To comply with Beef Quality Assurance (BQA) program requirements in reducing tissue damage and reactions, the industry is moving to smaller doses and SubQ rather than IM administration.

“Though fewer vaccines are given IM today, always read the label to make sure. Recommended dosages can change, too, so double-check the recommendation and be sure to adjust your syringe for that dose,” he says.

Sidebar: Needles & syringes

While a dirty needle or syringe can contaminate or inactivate vaccine, never use disinfectants, advises Shannon Williams, Lemhi County Extension agent in Salmon, ID. Instead, use very hot tap water to clean your syringe gun. Take the gun apart as you clean it, and allow the parts to air-dry. Then store clean syringes in plastic bags, she says.

“Syringes should be cleaned and inspected before each use to ensure proper function and calibration for the vaccine you’ll be using,” adds Matt Miesner, a Kansas State University assistant professor in clinical ag practices. “When you put syringes back together, make sure they’re calibrated properly. When cleaning, squirt various set volumes of hot water into smaller syringes and check the accuracy of multi-dose syringes.
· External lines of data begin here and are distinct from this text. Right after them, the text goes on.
(** C7.  [set_light_dl] is [overlay_dl] when [use_overlay] is set, and is
    [set_light_raw] otherwise, with the at-least clamp on a dark terminal
    and the at-most clamp on a light one.  [overlay_dl] overlays black on a
    light terminal and white on a dark one, with alpha
    [abs(light - 0.5) * 2]: 0 at 0.5, 0.5 at 0.25 and at 0.75, 1 at 0 and
    at 1. *)
Theorem set_light_dl_strategy (p : ColorProfile RGB) (light : float)
    (term : option string) :
  let t := str_lower (str_or term (light_dark GLOBAL_CFG)) in
  let alpha :=
    PrimFloat.mul (PrimFloat.abs (PrimFloat.sub light 0.5%float)) 2%float in
  (use_overlay GLOBAL_CFG = true →
     set_light_dl from_hex rgb_set_light rgb_overlay GLOBAL_CFG str_lower
       p light term
     = overlay_dl from_hex rgb_overlay GLOBAL_CFG str_lower p light term)
  ∧ (use_overlay GLOBAL_CFG = false → t = "dark" →
     set_light_dl from_hex rgb_set_light rgb_overlay GLOBAL_CFG str_lower
       p light term
     = set_light_raw from_hex rgb_set_light p light (Some true) None)
  ∧ (use_overlay GLOBAL_CFG = false → t = "light" →
     set_light_dl from_hex rgb_set_light rgb_overlay GLOBAL_CFG str_lower
       p light term
     = set_light_raw from_hex rgb_set_light p light None (Some true))
  ∧ (∀ black, t = "light" → from_hex "#000000" = Ok black →
     overlay_dl from_hex rgb_overlay GLOBAL_CFG str_lower p light term
     = overlay_raw from_hex rgb_overlay p black alpha)
  ∧ (∀ white, t = "dark" → from_hex "#FFFFFF" = Ok white →
     overlay_dl from_hex rgb_overlay GLOBAL_CFG str_lower p light term
     = overlay_raw from_hex rgb_overlay p white alpha)
  ∧ overlay_alpha light = alpha
  ∧ overlay_alpha 0.5%float = 0%float
  ∧ overlay_alpha 0.75%float = 0.5%float
  ∧ overlay_alpha 1%float = 1%float
  ∧ overlay_alpha 0.25%float = 0.5%float
  ∧ overlay_alpha 0%float = 1%float.
Proof.
  intros t alpha. split_and!; try reflexivity.
  - intros Hov. unfold set_light_dl. by rewrite Hov.
  - intros Hov Ht. unfold set_light_dl. rewrite Hov. fold t. by rewrite Ht.
  - intros Hov Ht. unfold set_light_dl. rewrite Hov. fold t. by rewrite Ht.
  - intros black Ht Hhex. unfold overlay_dl. fold t. rewrite Ht. simpl.
    by rewrite Hhex.
  - intros white Ht Hhex. unfold overlay_dl. fold t. rewrite Ht. simpl.
    by rewrite Hhex.
Qed.

End light_facts.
Sometimes calibrations can be off, and adjustments need to be made.”

And keep checking syringes while you work cattle. “Sometimes, you finish and have an extra dose or two (or run out too soon) and wonder why. Make sure you’re actually giving a 2-cc dose, for instance. Some syringes may start leaking, and some plastic syringes may crack,” he says.

To minimize downtime, keep extra syringes and spare parts at the chute. “Most producers have done this long enough that they know what they might need, and can have it there at the chute in a tackle box,” Miesner says.

Sometimes, a syringe is sticking and people want to lubricate the plunger. “The best thing to lubricate it with is just the first vaccine you pull into it, rather than any foreign material,” Miesner says. Buy new rubber stoppers for older guns that start to stick.

“If you’re only vaccinating a few animals, it pays to use small, single-dose syringes,” Miesner says. “Measuring out 2 cc in a 10-dose syringe or even a 10-cc syringe is never as accurate. With the small syringe, you know you have accurate dosing, and can also use a new, sterile needle for each animal,” he says. This, he adds, eliminates the spread of blood-borne disease between animals, or the risks that can come from using a dirty needle.

Sidebar: Storage studies

In a University of Idaho statewide study, only 33.3% of the refrigerators used by 129 ranchers to store vaccine products were actually functioning properly 95% of the time. Many units were a little warmer or colder than ideal temperature, the study found.

The Idaho study also looked at vaccine storage at the retail level and found that only 34% of the 43 suppliers audited had refrigerators that were functioning properly 95% of the time.

Meanwhile, University of Arizona studies found more than 76% of the refrigerators tested (at ranches, veterinary clinics and retail outlets) were unacceptable for storing animal health products.